- [WHAT IS NEEDED]: Every line of the material must be copied exactly, from the first to the last.

- [DATA FOR PROCESSING]:
Lemma kernel_log_read_witness :
  write_syslog 6 12 345678 3 (bytes_of "tsc: ready") = bytes_of "<6>[   12.345678] tsc: ready"
  /\ parse_syslog (bytes_of "<6>[   12.345678] tsc: ready") = mkSyslogLine (Some 12345678) (bytes_of "tsc: ready").
Proof.
  split; [reflexivity|]. apply (kernel_log_read 6 0 12 345678 3 [] (bytes_of "tsc: ready") []); [lia|lia|lia|lia|unfold U64_MAX; lia|constructor].
Defined.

- [EXERCISE ANSWER]:
Lemma kernel_log_read_witness :
  write_syslog 6 12 345678 3 (bytes_of "tsc: ready") = bytes_of "<6>[   12.345678] tsc: ready"
  /\ parse_syslog (bytes_of "<6>[   12.345678] tsc: ready") = mkSyslogLine (Some 12345678) (bytes_of "tsc: ready").
Proof.
  split; [reflexivity|]. apply (kernel_log_read 6 0 12 345678 3 [] (bytes_of "tsc: ready") []); [lia|lia|lia|lia|unfold U64_MAX; lia|constructor].
Defined.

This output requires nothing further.